- [INSTRUCTIONS TO FOLLOW]: Count the lines of data below that include "training". Provide only the number.

- [AVAILABLE RECORDS]:
========================================================================
Lemma ToXmlSafe_for_spec (entries : list XmlMarkup) :
  forall (index : nat) (str : strT),
    drop index kXmlReplace = entries ->
    (size (fold_left escape_pass entries str) < npos)%Z ->
    StrUtil.ToXmlSafe_for entries index str
    = Ok (fold_left escape_pass entries str).
Proof.
  induction entries as [|e es IH]; intros index str Hdrop Hfit; simpl.
  - reflexivity.
  - assert (Hidx : kXmlReplace !! index = Some e).
    { pose proof (lookup_drop kXmlReplace index 0) as H.
      rewrite Hdrop, Nat.add_0_r in H. simpl in H. congruence. }
    rewrite Hidx.
    assert (Hes : drop (S index) kXmlReplace = es).
    { rewrite (drop_S _ _ _ Hidx) in Hdrop. congruence. }
    assert (Hwf : Forall well_formed_markup (e :: es)).
    { rewrite <- Hdrop. apply Forall_drop, kXmlReplace_well_formed. }
    apply Forall_cons in Hwf. destruct Hwf as [He Hwf].
    pose proof (fold_escape_grows es Hwf (escape_pass str e)) as Hgrow.
    destruct He as (c0 & ctail & Hcode & Htail).
    simpl in Hfit. unfold escape_pass at 2 in Hfit. unfold escape_pass at 2.
    unfold escape_pass in Hgrow at 1 3. rewrite Hcode in *.
    assert (Hw := ToXmlSafe_while_spec (symbol e) c0 ctail Htail
                    (length str) [] str (occurrences_le _ _)).
    cbn [app] in Hw. change (size []) with 0%Z in Hw.
    rewrite Hw.
    + cbn [mbind outcome_bind]. apply IH; assumption.
    + unfold size in *. lia.
Qed.

Lemma flat_map_compose (f g : C -> strT) (l : strT) :
  flat_map f (flat_map g l) = flat_map (fun x => flat_map f (g x)) l.
Proof.
  induction l as [|x l IH]; simpl; [reflexivity|].
  rewrite flat_map_app, IH. reflexivity.
Qed.

Lemma fold_escape_simultaneous (str : strT) :
  fold_left escape_pass kXmlReplace str = flat_map XmlEscapeChar str.
Proof.
  unfold kXmlReplace. cbn [fold_left]. unfold escape_pass.
  rewrite !flat_map_compose. apply flat_map_ext.
  intros c. each_char c; reflexivity.
Qed.
(** * Valkyrris seismic monitor: notification pipeline

    A shallow embedding of the TypeScript hooks that make up the alerting
    pipeline of the monitor:

    - [useEarthquakes.ts]            feed polling and record normalisation,
    - [useNotifications.ts]          change detection, local urgent alerts and
                                     the alert-tone player,
    - [useSupabaseNotifications.ts]  realtime bridge over Postgres changes,
    - [useFirebaseNotifications.ts]  realtime bridge over database snapshots.

    JavaScript numbers are IEEE-754 binary64 values and are modelled by the
    kernel's primitive floats; a [Set<string>] is a [gset string]; React refs
    and module-level variables become fields of an explicit state that is
    threaded through each hook body; calls into the browser are recorded as
    a trace of effects, and those that can throw are answered by an oracle. *)

From Stdlib Require Import Floats.PrimFloat.
From Stdlib Require Import ZArith Floats Sorted Permutation.
From Stdlib Require Uint63.
From stdpp Require Import base option list strings gmap.

Local Open Scope string_scope.

(** ** JavaScript values used by the hooks *)
Module Js.

(** [!x] for a number: [0], [-0] and [NaN] are falsy. *)
Definition num_falsy (x : float) : bool :=
  (PrimFloat.eqb x 0%float || negb (PrimFloat.eqb x x))%bool.
(** X7. [match_category] answers one of six pairs of a category and a
    strength; its list of hits is empty exactly when the category is
    unassigned or not applicable; and the hits are always the include
    patterns that pass some test, in the order of the pattern list. *)
Theorem match_category_answers (U : unicode_db) (title : str) :
  In (fst (match_category U title))
     [ (CAT_UNASSIGNED, 0.0%Q); (CAT_NOT_APPLICABLE, 0.0%Q);
       (CAT_HOLD, 0.45%Q); (CAT_OD, 0.84%Q); (CAT_EVAL, 0.78%Q);
       (CAT_HRD, 0.72%Q) ]
  /\ (snd (match_category U title) = []
      <-> fst (fst (match_category U title)) = CAT_UNASSIGNED
          \/ fst (fst (match_category U title)) = CAT_NOT_APPLICABLE)
  /\ (exists keep : regex -> bool,
         snd (match_category U title) = filter keep INCLUDE_PATTERNS).
Proof.
  destruct (match_category_cases U title)
    as [E | [E | [[E Hne] | [[E [Hne _]] | [[E [Hne _]] | [E [Hne _]]]]]]];
    cbn zeta in *; rewrite E; cbn [fst snd In].
  - split; [tauto|]. split; [tauto|]. now exists (fun _ => false).
  - split; [tauto|]. split; [tauto|]. now exists (fun _ => false).
  - split; [tauto|]. split.
    + split; [contradiction|].
      intros [H | H]; vm_compute in H; discriminate H.
    + now exists (fun pat => search_i U pat (strip U title)).
  - split; [tauto|]. split.
    + split; [contradiction|].
      intros [H | H]; vm_compute in H; discriminate H.
    + now exists (fun pat => search_i U pat (strip U title)).
  - split; [tauto|]. split.
    + split; [contradiction|].
      intros [H | H]; vm_compute in H; discriminate H.
    + now exists (fun pat => search_i U pat (strip U title)).
  - split; [tauto|]. split.
    + split; [contradiction|].
      intros [H | H]; vm_compute in H; discriminate H.
    + now exists (fun pat => search_i U pat (strip U title)).
Qed.

(** X8. A title that hits one of the include patterns for organisation
    diagnosis, organisation culture or the word OD is classified as hold or
    as OD, never as evaluation or training; a title that hits the pattern
    for performance evaluation, evaluation system or personnel system is
    never classified as training. *)
Theorem keyword_decides_category (U : unicode_db) (title : str) :
  let category := fst (fst (match_category U title)) in
  let hits := snd (match_category U title) in
  (In (lit (u "조직진단")) hits \/ In (lit (u "조직문화")) hits
   \/ In (Seq WordB (Seq (lit (u "OD")) WordB)) hits ->
   category = CAT_HOLD \/ category = CAT_OD)
  /\ (In (lit (u "성과평가")) hits \/ In (lit (u "평가제도")) hits
      \/ In (lit (u "인사제도")) hits ->
      category = CAT_HOLD \/ category = CAT_OD \/ category = CAT_EVAL).
Proof.
  cbn zeta.
  destruct (match_category_cases U title)
    as [E | [E | [[E Hne] | [[E [Hne Hod]] | [[E [Hne [Hod Hev]]]
                                              | [E [Hne [Hod Hev]]]]]]]];
    cbn zeta in *; rewrite E; cbn [fst snd In]; try tauto.
  - (* evaluation: no organisation keyword among the hits *)
    split; [|tauto]. intros Hin. exfalso.
    rewrite search_OD_RE in Hod.
    repeat (apply orb_false_iff in Hod as [Hod ?]).
    destruct Hin as [Hin | [Hin | Hin]]; apply in_hits in Hin;
      congruence.
  - (* training: neither kind of keyword among the hits *)
    rewrite search_OD_RE in Hod. rewrite search_EVAL_RE in Hev.
    repeat (apply orb_false_iff in Hod as [Hod ?]).
    repeat (apply orb_false_iff in Hev as [Hev ?]).
    split; intros Hin; exfalso.
    + destruct Hin as [Hin | [Hin | Hin]]; apply in_hits in Hin;
        congruence.
    + destruct Hin as [Hin | [Hin | Hin]]; apply in_hits in Hin.
      * apply (search_lit_prefix U true (u "성과") (u "평가")) in Hin.
        unfold search_i in *. congruence.
      * apply (search_lit_prefix U true (u "평가") (u "제도")) in Hin.
        unfold search_i in *. congruence.
      * congruence.
Qed.

End ClassifierLaws.

(** ** More on the deduplicator: idempotence and batches *)

Module DedupLaws.
Import PyDict PyDictFacts Dedup DedupFacts Entries.

Section Dict.
Variables K V : Type.
Variable eq_dec : forall a b : K, {a = b} + {a <> b}.

Lemma set_new (k : K) (v : V) (d : dict K V) :
  ~ In k (keys d) -> set eq_dec k v d = d ++ [(k, v)].
Proof.
  unfold keys. induction d as [|[k' v'] d IH]; cbn [set map app In fst].
  - reflexivity.
  - intros Hnin. destruct (eq_dec k k') as [E|N].
    + exfalso. apply Hnin. left. congruence.
    + f_equal. apply IH. tauto.
Qed.
End Dict.

Lemma keys_entries (ns : list RawNotice) :
  keys (entries ns) = map notice_key ns.
Proof. unfold keys, entries. rewrite map_map. reflexivity. Qed.

Lemma values_entries (ns : list RawNotice) : values (entries ns) = ns.
Proof. unfold values, entries. rewrite map_map. apply map_id. Qed.

Lemma set_own_key (n : RawNotice) (ns : list RawNotice) :
  exists ms, set key_eq_dec (notice_key n) n (entries ns) = entries ms.
Proof.
  induction ns as [|m ns [ms IH]]; cbn [entries map set].
  - now exists [n].
  - destruct (key_eq_dec (notice_key n) (notice_key m)) as [E|N].
    + exists (n :: ns). cbn [entries map]. now rewrite E.
    + exists (m :: ms). cbn [entries map]. f_equal. exact IH.
Qed.

Lemma deduped_entries (ns : list RawNotice) :
  deduped ns = entries (dedupe_notices ns).
Proof.
  unfold dedupe_notices.
  induction ns as [|n ns IH] using rev_ind; [reflexivity|].
  rewrite deduped_snoc. rewrite IH.
  destruct (set_own_key n (values (deduped ns))) as [ms E].
  rewrite E. now rewrite values_entries.
Qed.

Lemma keys_dedupe (ns : list RawNotice) :
  map notice_key (dedupe_notices ns) = first_distinct (map notice_key ns).
Proof.
  rewrite <- keys_deduped, deduped_entries, keys_entries. reflexivity.
Qed.

Lemma deduped_distinct (ns : list RawNotice) :
  NoDup (map notice_key ns) -> deduped ns = entries ns.
Proof.
  induction ns as [|n ns IH] using rev_ind; [reflexivity|].
  intros Hnd. rewrite map_app in Hnd. cbn [map] in Hnd.
  apply NoDup_remove in Hnd as [Hnd Hnin]. rewrite app_nil_r in Hnd, Hnin.
  rewrite deduped_snoc, (IH Hnd).
  rewrite set_new by (now rewrite keys_entries).
  unfold entries. now rewrite map_app.
Qed.

(** X9. The notices that [dedupe_notices] returns have distinct keys; a
    list whose keys are distinct is returned as it is; and deduplicating
    twice is deduplicating once. *)
Theorem dedupe_notices_idempotent (notices : list RawNotice) :
  NoDup (map notice_key (dedupe_notices notices))
  /\ (NoDup (map notice_key notices) -> dedupe_notices notices = notices)
  /\ dedupe_notices (dedupe_notices notices) = dedupe_notices notices.
Proof.
  assert (Hid : forall ns, NoDup (map notice_key ns) -> dedupe_notices ns = ns).
  { intros ns Hnd. unfold dedupe_notices.
    now rewrite (deduped_distinct _ Hnd), values_entries. }
  assert (Hnd : NoDup (map notice_key (dedupe_notices notices))).
  { rewrite keys_dedupe. apply NoDup_first_distinct. }
  split; [exact Hnd|]. split; [apply Hid | now apply Hid].
Qed.

Lemma deduped_app (a b : list RawNotice) :
  deduped (a ++ b)
  = fold_left (fun d n => set key_eq_dec (notice_key n) n d) b (deduped a).
Proof. unfold deduped. now rewrite fold_left_app. Qed.

(** X10. Deduplication composes over batches: deduplicating a list is
    deduplicating its deduplicated first part followed by the rest. *)
Theorem dedupe_notices_app (first rest : list RawNotice) :
  dedupe_notices (first ++ rest)
  = dedupe_notices (dedupe_notices first ++ rest).
Proof.
  unfold dedupe_notices at 1 2. f_equal.
  rewrite !deduped_app. f_equal.
  rewrite (@deduped_distinct (dedupe_notices first)).
  - apply deduped_entries.
  - rewrite keys_dedupe. apply NoDup_first_distinct.
Qed.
========================================================================
- [SOLUTION FOR THIS PROBLEM]: 3